• _Source data_:
(** * DoH transport, IP preference sets and the DNS-over-TCP forwarder

    A shallow embedding of the Go sources of the Intra DoH client:

    - [src/tunnel/intra/doh.go]   : module [Doh]          (first transport)
    - [src/unnamed/part_002]      : module [DohStatus]    (status-code transport)
    - [src/unnamed/part_003]      : module [DohClassified](classified errors)
    - [src/unnamed/part_001]      : module [IPMap]        (package ipmap)
    - [src/unnamed/part_004]      : module [IntraIPSet]   (package intra, ipSet)

    Go slices are lists; a nil slice or nil pointer is [None] where the code
    tests for nil.  Buffers the code mutates in place (the query [q], the
    stored address list) are threaded explicitly: every function returns the
    buffer as the caller sees it afterwards.  The Go standard library
    (resolver, URL parser, HTTP client, writers) is the environment: its
    functions are Section variables or record fields. *)

From Stdlib Require Import ZArith Strings.Byte.
From stdpp Require Import base option list gmap strings.

Open Scope Z_scope.

#[global] Instance byte_eq_decision : EqDecision byte := Byte.byte_eq_dec.

(** ** Go values shared by every package *)

(** An [error] value.  [fmt.Errorf] keeps its format string and arguments;
    errors coming out of the standard library are opaque; [QueryError] is
    a [*queryError] of [src/unnamed/part_003], which wraps another error
    together with a status code. *)
Inductive fmtarg :=
| ArgInt (n : Z)
| ArgStr (s : string).

Inductive error :=
| Errorf (format : string) (args : list fmtarg)
| LibError (what : string)
| QueryError (status : Z) (err : error).

(** [(T, error)] results of constructors that return either a value or an
    error. *)
Inductive result (A : Type) :=
| Ok (a : A)
| Err (e : error).
Arguments Ok {A} a.
Arguments Err {A} e.
Lemma dfs_spec (b : BDD.manager) (weights : gmap string Z)
    (suffix_pos : list Z) (rest : list string) :
  ∀ (idx : nat) (node : gset string → bool) (cur_score : Z)
    (st : MarkingOptimizer.dfs_state) (D : gset string),
    NoDup rest →
    (∀ p, p ∈ rest → p ∉ D) →
    (∀ p, p ∈ rest → p ∈ BDD.vars b) →
    (∀ k, (k ≤ length rest)%nat →
          suffix_pos !! (idx + k)%nat
          = Some (positive_sum (weight_of weights) (drop k rest))) →
    (∃ c, c ⊆ list_to_set (BDD.vars b) ∧ node c = true) →
    (∀ c, c ⊆ list_to_set (BDD.vars b) → node c = true →
          ∀ p, p ∈ D → MarkingOptimizer.assignment st !! p = Some (bit c p)) →
    ∃ st', MarkingOptimizer.dfs b weights suffix_pos rest idx node cur_score st
           = Ok st'
           ∧ dfs_post b weights D rest node cur_score st st'.
Proof.
  induction rest as [|p rest IH];
    intros idx node cur st D Hnd HD Hvars Hsuf Hsat Hasg;
    cbn [MarkingOptimizer.dfs];
    pose proof (Hsuf 0%nat ltac:(lia)) as Hsuf0;
    rewrite Nat.add_0_r, drop_0 in Hsuf0; rewrite Hsuf0;
    match goal with
    | |- context [default 0 (Some ?v)] => change (default 0 (Some v)) with v
    end.
  - (* a leaf *)
    cbn [positive_sum foldr].
    destruct (MarkingOptimizer.le_best (cur + 0) (MarkingOptimizer.best_score st))
      eqn:Hle.
    + exists st. split; [done|]. apply dfs_post_unchanged.
      intros c _ _. cbn [gain foldr]. by apply le_best_spec.
    + destruct (MarkingOptimizer.gt_best cur (MarkingOptimizer.best_score st))
        eqn:Hgt.
      * eexists. split; [done|].
        destruct Hsat as (c & Hc & Hnode).
        split; [|split; [|split]]; cbn [MarkingOptimizer.best_score
          MarkingOptimizer.best_mark MarkingOptimizer.assignment].
        -- destruct (MarkingOptimizer.best_score st) as [bs|]; [|done].
           cbn in Hgt. apply bool_decide_eq_true in Hgt. cbn. lia.
        -- intros c' _ _. cbn. lia.
        -- right. exists c, (MarkingOptimizer.assignment st).
           split; [done|]. split; [done|]. split; [cbn; f_equal; lia|].
           split; [done|]. intros q [Hq|Hq]; [by apply (Hasg c)|].
           by apply elem_of_nil in Hq.
        -- done.
      * exists st. split; [done|]. apply dfs_post_unchanged.
        intros c _ _. cbn [gain foldr]. apply gt_best_spec in Hgt.
        replace (cur + 0) with cur by lia. done.
  - (* a place to decide *)
    destruct (MarkingOptimizer.le_best
                (cur + positive_sum (weight_of weights) (p :: rest))
                (MarkingOptimizer.best_score st)) eqn:Hle.
    + exists st. split; [done|]. apply dfs_post_unchanged.
      intros c _ _. apply le_best_spec in Hle.
      apply (le_opt_trans _ (Some (cur + positive_sum (weight_of weights) (p :: rest))));
        [|done].
      pose proof (gain_le_positive_sum (weight_of weights) (p :: rest) c).
      unfold le_opt. lia.
    + clear Hle Hsuf0.
      apply NoDup_cons in Hnd as [Hp Hnd].
      assert (p ∉ D) as HpD by (apply HD; left).
      unfold BDD.var. rewrite decide_True by (apply Hvars; left). cbn [bind].
      fold (var_fn p).
      assert (∀ k, (k ≤ length rest)%nat →
                suffix_pos !! (S idx + k)%nat
                = Some (positive_sum (weight_of weights) (drop k rest))) as Hsuf'.
      { intros k Hk. specialize (Hsuf (S k) ltac:(cbn; lia)).
        rewrite Nat.add_succ_r in Hsuf. exact Hsuf. }
      assert (∀ q, q ∈ rest → q ∉ D ∪ {[p]}) as HD'.
      { intros q Hq Hin. apply elem_of_union in Hin as [Hin|Hin].
        - apply (HD q); [by right|done].
        - apply elem_of_singleton in Hin as ->. done. }
      assert (∀ q, q ∈ rest → q ∈ BDD.vars b) as Hvars'.
      { intros q Hq. apply Hvars. by right. }
      assert (∀ c, gain (weight_of weights) (p :: rest) c
                   = (if bool_decide (p ∈ c) then weight_of weights p else 0)
                     + gain (weight_of weights) rest c) as Hgain by done.
      (* the branch p = 1 *)
      assert (∃ st1,
                (if BDD.__ne__ b (BDD.__and__ node (var_fn p)) BDD.false_
                 then
                   st' ←! MarkingOptimizer.dfs b weights suffix_pos rest (S idx)
                            (BDD.__and__ node (var_fn p))
                            (cur + default 0 (weights !! p))
                            (MarkingOptimizer.set_assignment st
                               (<[p := 1]> (MarkingOptimizer.assignment st)));
                   Ok (MarkingOptimizer.set_assignment st'
                         (<[p := 0]> (MarkingOptimizer.assignment st')))
                 else Ok st) = Ok st1
                ∧ le_opt (MarkingOptimizer.best_score st)
                         (MarkingOptimizer.best_score st1)
                ∧ (∀ c, c ⊆ list_to_set (BDD.vars b) → node c = true → p ∈ c →
                        le_opt (Some (cur + gain (weight_of weights) (p :: rest) c))
                               (MarkingOptimizer.best_score st1))
                ∧ ((MarkingOptimizer.best_score st1 = MarkingOptimizer.best_score st
                    ∧ MarkingOptimizer.best_mark st1 = MarkingOptimizer.best_mark st)
                   ∨ ∃ c mk, c ⊆ list_to_set (BDD.vars b) ∧ node c = true
                       ∧ MarkingOptimizer.best_score st1
                         = Some (cur + gain (weight_of weights) (p :: rest) c)
                       ∧ MarkingOptimizer.best_mark st1 = Some mk
                       ∧ ∀ q, q ∈ D ∨ q ∈ p :: rest → mk !! q = Some (bit c q))
                ∧ (∀ q, q ∈ D → MarkingOptimizer.assignment st1 !! q
                                = MarkingOptimizer.assignment st !! q))
        as (st1 & Hrun1 & Hmono1 & Hdom1 & Hbest1 & Hframe1).
      { destruct (BDD.__ne__ b (BDD.__and__ node (var_fn p)) BDD.false_) eqn:Hne.
        - apply bdd_ne_false_spec in Hne.
          destruct (IH (S idx) (BDD.__and__ node (var_fn p))
                      (cur + default 0 (weights !! p))
                      (MarkingOptimizer.set_assignment st
                         (<[p := 1]> (MarkingOptimizer.assignment st)))
                      (D ∪ {[p]}) Hnd HD' Hvars' Hsuf' Hne)
            as (st' & Hrun & Hmono & Hdom & Hbest & Hframe).
          { intros c Hc Hnode q Hq. cbn.
            unfold BDD.__and__, var_fn in Hnode.
            apply andb_true_iff in Hnode as [Hnode Hpc].
            apply elem_of_union in Hq as [Hq|Hq].
            - rewrite lookup_insert_ne by (intros ->; done). by apply (Hasg c).
            - apply elem_of_singleton in Hq as ->. rewrite lookup_insert_eq.
              unfold bit. by rewrite Hpc. }
          rewrite Hrun. cbn [bind]. eexists. split; [done|].
          unfold MarkingOptimizer.set_assignment in *.
          cbn [MarkingOptimizer.best_score
               MarkingOptimizer.best_mark MarkingOptimizer.assignment] in *.
          split; [done|]. split; [|split].
          + intros c Hc Hnode Hpc. rewrite Hgain.
            rewrite (bool_decide_eq_true_2 _ Hpc).
            replace (cur + (weight_of weights p + gain (weight_of weights) rest c))
              with (cur + default 0 (weights !! p) + gain (weight_of weights) rest c)
              by (unfold weight_of; lia).
            apply Hdom; [done|]. unfold BDD.__and__, var_fn.
            by rewrite Hnode, (bool_decide_eq_true_2 _ Hpc).
          + destruct Hbest as [?|(c & mk & Hc & Hnode & Hbs & Hbm & Hmk)]; [by left|].
            right. unfold BDD.__and__, var_fn in Hnode.
            apply andb_true_iff in Hnode as [Hnode Hpc].
            exists c, mk. split; [done|]. split; [done|]. split.
            { rewrite Hbs, Hgain, Hpc. f_equal. unfold weight_of. lia. }
            split; [done|]. intros q Hq. apply Hmk.
            rewrite elem_of_union, elem_of_singleton.
            rewrite elem_of_cons in Hq. tauto.
          + intros q Hq. rewrite lookup_insert_ne by (intros ->; done).
            rewrite Hframe by (apply elem_of_union; by left). cbn.
            by rewrite lookup_insert_ne by (intros ->; done).
        - exists st. split; [done|]. split; [apply le_opt_refl|].
          split; [|split; [by left|done]].
          intros c Hc Hnode Hpc. exfalso.
          apply Bool.not_true_iff_false in Hne. apply Hne.
          apply bdd_ne_false_spec. exists c. split; [done|].
          unfold BDD.__and__, var_fn.
          by rewrite Hnode, (bool_decide_eq_true_2 _ Hpc). }
      rewrite Hrun1. cbn [bind].
      (* the branch p = 0 *)
      destruct (BDD.__ne__ b (BDD.__and__ node (BDD.__invert__ (var_fn p)))
                  BDD.false_) eqn:Hne.
      * apply bdd_ne_false_spec in Hne.
        destruct (IH (S idx) (BDD.__and__ node (BDD.__invert__ (var_fn p))) cur
                    (MarkingOptimizer.set_assignment st1
                       (<[p := 0]> (MarkingOptimizer.assignment st1)))
                    (D ∪ {[p]}) Hnd HD' Hvars' Hsuf' Hne)
          as (st' & Hrun & Hmono & Hdom & Hbest & Hframe).
        { intros c Hc Hnode q Hq. cbn.
          unfold BDD.__and__, BDD.__invert__, var_fn in Hnode.
          apply andb_true_iff in Hnode as [Hnode Hpc].
          apply negb_true_iff in Hpc.
          apply elem_of_union in Hq as [Hq|Hq].
          - rewrite lookup_insert_ne by (intros ->; done).
            rewrite Hframe1 by done. by apply (Hasg c).
          - apply elem_of_singleton in Hq as ->. rewrite lookup_insert_eq.
            unfold bit. by rewrite Hpc. }
        rewrite Hrun. cbn [bind]. eexists. split; [done|].
        unfold dfs_post, MarkingOptimizer.set_assignment in *.
        cbn [MarkingOptimizer.best_score
             MarkingOptimizer.best_mark MarkingOptimizer.assignment] in *.
        split; [by apply (le_opt_trans _ _ _ Hmono1)|]. split; [|split].
        -- intros c Hc Hnode.
           destruct (bool_decide (p ∈ c)) eqn:Hpc.
           ++ apply bool_decide_eq_true in Hpc.
              by apply (le_opt_trans _ _ _ (Hdom1 c Hc Hnode Hpc)).
           ++ rewrite Hgain, Hpc.
              replace (cur + (0 + gain (weight_of weights) rest c))
                with (cur + gain (weight_of weights) rest c) by lia.
              apply Hdom; [done|]. unfold BDD.__and__, BDD.__invert__, var_fn.
              by rewrite Hnode, Hpc.
        -- destruct Hbest as [[Hbs Hbm]|(c & mk & Hc & Hnode & Hbs & Hbm & Hmk)].
           ++ rewrite Hbs, Hbm. exact Hbest1.
           ++ right. unfold BDD.__and__, BDD.__invert__, var_fn in Hnode.
              apply andb_true_iff in Hnode as [Hnode Hpc].
              apply negb_true_iff in Hpc.
              exists c, mk. split; [done|]. split; [done|]. split.
              { rewrite Hbs, Hgain, Hpc. f_equal; lia. }
              split; [done|]. intros q Hq. apply Hmk.
              rewrite elem_of_union, elem_of_singleton.
              rewrite elem_of_cons in Hq. tauto.
        -- intros q Hq. rewrite lookup_delete_ne by (intros ->; done).
           rewrite Hframe by (apply elem_of_union; by left). cbn.
           rewrite lookup_insert_ne by (intros ->; done). by apply Hframe1.
      * exists st1. split; [done|]. split; [done|]. split; [|split; [done|done]].
        intros c Hc Hnode.
        destruct (bool_decide (p ∈ c)) eqn:Hpc.
        -- apply bool_decide_eq_true in Hpc. by apply Hdom1.
        -- exfalso. apply Bool.not_true_iff_false in Hne. apply Hne.
           apply bdd_ne_false_spec. exists c. split; [done|].
           unfold BDD.__and__, BDD.__invert__, var_fn. by rewrite Hnode, Hpc.
Qed.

• _Your instructions_:
From the records above, transcribe without alteration every line from the one with "split; [|split; [by left|done]]." to the one with "by apply (le_opt_trans _ _ _ (Hdom1", inclusive.

• _Task answer_:
          split; [|split; [by left|done]].
          intros c Hc Hnode Hpc. exfalso.
          apply Bool.not_true_iff_false in Hne. apply Hne.
          apply bdd_ne_false_spec. exists c. split; [done|].
          unfold BDD.__and__, var_fn.
          by rewrite Hnode, (bool_decide_eq_true_2 _ Hpc). }
      rewrite Hrun1. cbn [bind].
      (* the branch p = 0 *)
      destruct (BDD.__ne__ b (BDD.__and__ node (BDD.__invert__ (var_fn p)))
                  BDD.false_) eqn:Hne.
      * apply bdd_ne_false_spec in Hne.
        destruct (IH (S idx) (BDD.__and__ node (BDD.__invert__ (var_fn p))) cur
                    (MarkingOptimizer.set_assignment st1
                       (<[p := 0]> (MarkingOptimizer.assignment st1)))
                    (D ∪ {[p]}) Hnd HD' Hvars' Hsuf' Hne)
          as (st' & Hrun & Hmono & Hdom & Hbest & Hframe).
        { intros c Hc Hnode q Hq. cbn.
          unfold BDD.__and__, BDD.__invert__, var_fn in Hnode.
          apply andb_true_iff in Hnode as [Hnode Hpc].
          apply negb_true_iff in Hpc.
          apply elem_of_union in Hq as [Hq|Hq].
          - rewrite lookup_insert_ne by (intros ->; done).
            rewrite Hframe1 by done. by apply (Hasg c).
          - apply elem_of_singleton in Hq as ->. rewrite lookup_insert_eq.
            unfold bit. by rewrite Hpc. }
        rewrite Hrun. cbn [bind]. eexists. split; [done|].
        unfold dfs_post, MarkingOptimizer.set_assignment in *.
        cbn [MarkingOptimizer.best_score
             MarkingOptimizer.best_mark MarkingOptimizer.assignment] in *.
        split; [by apply (le_opt_trans _ _ _ Hmono1)|]. split; [|split].
        -- intros c Hc Hnode.
           destruct (bool_decide (p ∈ c)) eqn:Hpc.
           ++ apply bool_decide_eq_true in Hpc.
              by apply (le_opt_trans _ _ _ (Hdom1 c Hc Hnode Hpc)).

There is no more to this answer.